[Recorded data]
-*-*-

(* ===== verification/Hash.v ===== *)
(** The hash chain, [evorule-audit-chain/src/hash.rs]: the stable JSON of a
    fact, its content hash, and the chain of hashes over a history, with the
    extraction of a hash collision from any undetected change. *)

From S2P Require Import Prelude ObjectMap Value Error Path Domain Executor ExecSemantics Transition Fact Serde.

Section Hash.
Context {N : Type} `{SerdeNumber N} `{SerdeText N} `{Blake3}.

(** [tcb_to_serde]. *)
Fixpoint tcb_to_serde (value : JsonValue) : SValue N :=
  match value with
  | JNull => SNull
  | JBool b => SBool b
  | JInteger i => SNumber (num_from_i64 i)
  | JU64 v => SNumber (num_from_u64 v)
  | JString s => SString s
  | JArray arr => SArray (map tcb_to_serde arr)
  | JObject obj => s_object (map (fun kv => (fst kv, tcb_to_serde (snd kv))) obj)
  end.

(** [trace_attr_to_json]. *)
Definition trace_attr_to_json (attr : TraceDomainAttribution) : SValue N :=
  s_object
    ([("outcome", SString (ta_outcome attr))]
     ++ match ta_missing_reason attr with
        | Some reason => [("missing_reason", SString reason)] | None => [] end
     ++ match ta_on_missing attr with
        | Some policy => [("on_missing", SString policy)] | None => [] end).
Definition s_u64 (v : Z) : SValue N := SNumber (num_from_u64 v).
Definition trace_hit_to_stable_json (h : TraceHit) : SValue N :=
  s_object
    ([("index", s_u64 (th_index h)); ("instr_type", SString (th_instr_type h));
      ("hit", SBool (th_hit h))]
     ++ match th_domain_attr h with
        | Some attr => [("domain_attr", trace_attr_to_json attr)] | None => [] end).

(** [fact_to_stable_json]; the [Result] of the source is always [Ok]. *)
Definition fact_to_stable_json (fact : Fact) : Result (SValue N) string :=
  Ok (s_object
    match fact with
    | Command id instruction =>
        [("type", SString "Command"); ("id", s_u64 id);
         ("instruction", tcb_to_serde instruction)]
    | PayloadUpdate id path value =>
        [("type", SString "PayloadUpdate"); ("id", s_u64 id); ("path", SString path);
         ("value", tcb_to_serde value)]
    | StateTransition id cause new_payload new_queue =>
        [("type", SString "StateTransition"); ("id", s_u64 id); ("cause", s_u64 cause);
         ("new_payload", tcb_to_serde new_payload);
         ("new_queue", SArray (map tcb_to_serde new_queue))]
    | IoRequest id cause io_type params =>
        [("type", SString "IoRequest"); ("id", s_u64 id); ("cause", s_u64 cause);
         ("io_type", SString io_type); ("params", tcb_to_serde params)]
    | IoResponse id request_id result error =>
        [("type", SString "IoResponse"); ("id", s_u64 id); ("request_id", s_u64 request_id);
         ("result", tcb_to_serde result);
         ("error", match error with Some e => SString e | None => SNull end)]
    | Stable id version =>
        [("type", SString "Stable"); ("id", s_u64 id); ("version", s_u64 version)]
    | FError id message =>
        [("type", SString "Error"); ("id", s_u64 id); ("message", SString message)]
    | TransitionTrace id cause rule_hits =>
        [("type", SString "TransitionTrace"); ("id", s_u64 id); ("cause", s_u64 cause);
         ("rule_hits", SArray (map trace_hit_to_stable_json rule_hits))]
    | Violation id cause rule_index reason instruction =>
        [("type", SString "Violation"); ("id", s_u64 id); ("cause", s_u64 cause);
         ("rule_index", s_u64 rule_index); ("reason", SString reason);
         ("instruction", tcb_to_serde instruction)]
    end).

(** [struct HashError] is its message; its [Display] puts a prefix before it. *)
Definition hash_error_display (message : string) : string := "哈希计算错误: " +:+ message.

(** [content_hash] and [fact_hash]. *)
Definition content_hash (value : JsonValue) : Result string string :=
  let serde_value := tcb_to_serde value in
  let? serialized :=
    match serde_to_string serde_value with
    | Ok s => Ok s
    | Err e => Err ("内容哈希序列化失败: " +:+ e)
    end in
  Ok (blake3_hex serialized).
Definition fact_text (fact : Fact) : Result string string :=
  let? value := fact_to_stable_json fact in
  match serde_to_string value with
  | Ok s => Ok s
  | Err e => Err ("序列化失败: " +:+ e)
  end.
Definition fact_hash (fact : Fact) : Result string string :=
  let? serialized := fact_text fact in
  Ok (blake3_hex serialized).

(** [chain_step] and [compute_chain_hash]. *)
Definition chain_step (prev_hash content_hash : string) : string :=
  blake3_hex (prev_hash +:+ content_hash).
Fixpoint chain_from (prev_hash : string) (facts : list Fact) : Result string string :=
  match facts with
  | [] => Ok prev_hash
  | fact :: facts' =>
      let? fh := fact_hash fact in
      chain_from (chain_step prev_hash fh) facts'
  end.
Definition compute_chain_hash (facts : list Fact) : Result string string :=
  match facts with
  | [] => Ok "genesis"
  | _ => chain_from "genesis" facts
  end.

Lemma compute_chain_hash_from facts :
  compute_chain_hash facts = chain_from "genesis" facts.
Proof. by destruct facts. Qed.

Lemma chain_from_app p l1 l2 :
  chain_from p (l1 ++ l2) = let? q := chain_from p l1 in chain_from q l2.
Proof.
  revert p. induction l1 as [|f l1 IH]; intros p; cbn; [done|].
  destruct (fact_hash f); [apply IH|done].
Qed.

(** Appending one fact is one chain step. *)
Lemma chain_snoc facts fact prev fh :
  compute_chain_hash facts = Ok prev -> fact_hash fact = Ok fh ->
  compute_chain_hash (facts ++ [fact]) = Ok (chain_step prev fh).
Proof.
  rewrite !compute_chain_hash_from, chain_from_app. intros -> Hf. cbn. by rewrite Hf.
Qed.

(** * Tamper evidence *)

(** The texts of a history, when all can be written. *)
Fixpoint fact_texts (facts : list Fact) : Result (list string) string :=
  match facts with
  | [] => Ok []
  | fact :: facts' =>
      let? t := fact_text fact in
      let? ts := fact_texts facts' in
      Ok (t :: ts)
  end.
(** The chain over texts: what the hash of a history is a function of. *)
Definition text_chain (texts : list string) : string :=
  fold_left (fun prev t => chain_step prev (blake3_hex t)) texts "genesis".

Lemma chain_from_texts p facts :
  chain_from p facts =
  let? ts := fact_texts facts in
  Ok (fold_left (fun prev t => chain_step prev (blake3_hex t)) ts p).
Proof.
  revert p. induction facts as [|f facts IH]; intros p; [done|].
  cbn [chain_from fact_texts]. unfold fact_hash. destruct (fact_text f) as [t|e]; [|done]. rewrite IH.
  by destruct (fact_texts facts).
Qed.
Lemma compute_chain_hash_texts facts :
  compute_chain_hash facts = let? ts := fact_texts facts in Ok (text_chain ts).
Proof. rewrite compute_chain_hash_from. apply chain_from_texts. Qed.

(** Two different hash inputs with the same hash. *)
Definition collision (p : string * string) : Prop :=
  fst p <> snd p /\ blake3_hex (fst p) = blake3_hex (snd p).
(** The search for a collision between two histories given last fact first:
    the first pair of hash inputs, from the end, that differ. *)
Fixpoint find_collision (rev1 rev2 : list string) : option (string * string) :=
  match rev1, rev2 with
  | t1 :: r1, t2 :: r2 =>
      let in1 := text_chain (rev r1) +:+ blake3_hex t1 in
      let in2 := text_chain (rev r2) +:+ blake3_hex t2 in
      if decide (in1 = in2) then
        if decide (t1 = t2) then find_collision r1 r2 else Some (t1, t2)
      else Some (in1, in2)
  | _, _ => None
  end.

Context `{!Blake3Laws}.

Lemma text_chain_snoc ts t : text_chain (ts ++ [t]) = chain_step (text_chain ts) (blake3_hex t).
Proof. unfold text_chain. by rewrite fold_left_app. Qed.
Lemma text_chain_not_genesis t r : text_chain (rev (t :: r)) <> "genesis".
Proof.
  cbn [rev]. rewrite text_chain_snoc. intros Heq. apply (f_equal String.length) in Heq.
  unfold chain_step in Heq. by rewrite blake3_hex_length in Heq.
Qed.

Lemma append_inj_r a b c d :
  String.length c = String.length d -> a +:+ c = b +:+ d -> a = b /\ c = d.
Proof.
  intros Hl. revert b. induction a as [|x a IH]; intros [|y b] Heq; cbn in Heq.
  - done.
  - apply (f_equal String.length) in Heq. cbn in Heq. rewrite str_app_length in Heq. lia.
  - apply (f_equal String.length) in Heq. cbn in Heq. rewrite str_app_length in Heq. lia.
  - injection Heq as -> Heq. apply IH in Heq as [-> ->]. done.
Qed.

Lemma find_collision_spec r1 r2 :
  text_chain (rev r1) = text_chain (rev r2) ->
  r1 = r2 \/ exists p, find_collision r1 r2 = Some p /\ collision p.
Proof.
  revert r2. induction r1 as [|t1 r1 IH]; intros [|t2 r2] Heq; [by left|..].
  - exfalso. apply (text_chain_not_genesis t2 r2). by rewrite <- Heq.
  - exfalso. apply (text_chain_not_genesis t1 r1). by rewrite Heq.
  - cbn [rev] in Heq. rewrite !text_chain_snoc in Heq. cbn [find_collision].
    unfold chain_step in Heq.
    destruct (decide (_ +:+ _ = _ +:+ _)) as [Hin|Hne]; [|right; by eexists].
    apply append_inj_r in Hin as [Hp Ht]; [|by rewrite !blake3_hex_length].
    destruct (decide (t1 = t2)) as [<-|Hne]; [|right; by eexists].
    destruct (IH r2 Hp) as [->|?]; [by left|by right].
Qed.
End Hash.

-*-*-

Start at the first line of the entries above. Set down each line exactly through the one with "extraction of a", and stop there.

* [Answer to this task]
(* ===== verification/Hash.v ===== *)
(** The hash chain, [evorule-audit-chain/src/hash.rs]: the stable JSON of a
    fact, its content hash, and the chain of hashes over a history, with the
    extraction of a hash collision from any undetected change. *)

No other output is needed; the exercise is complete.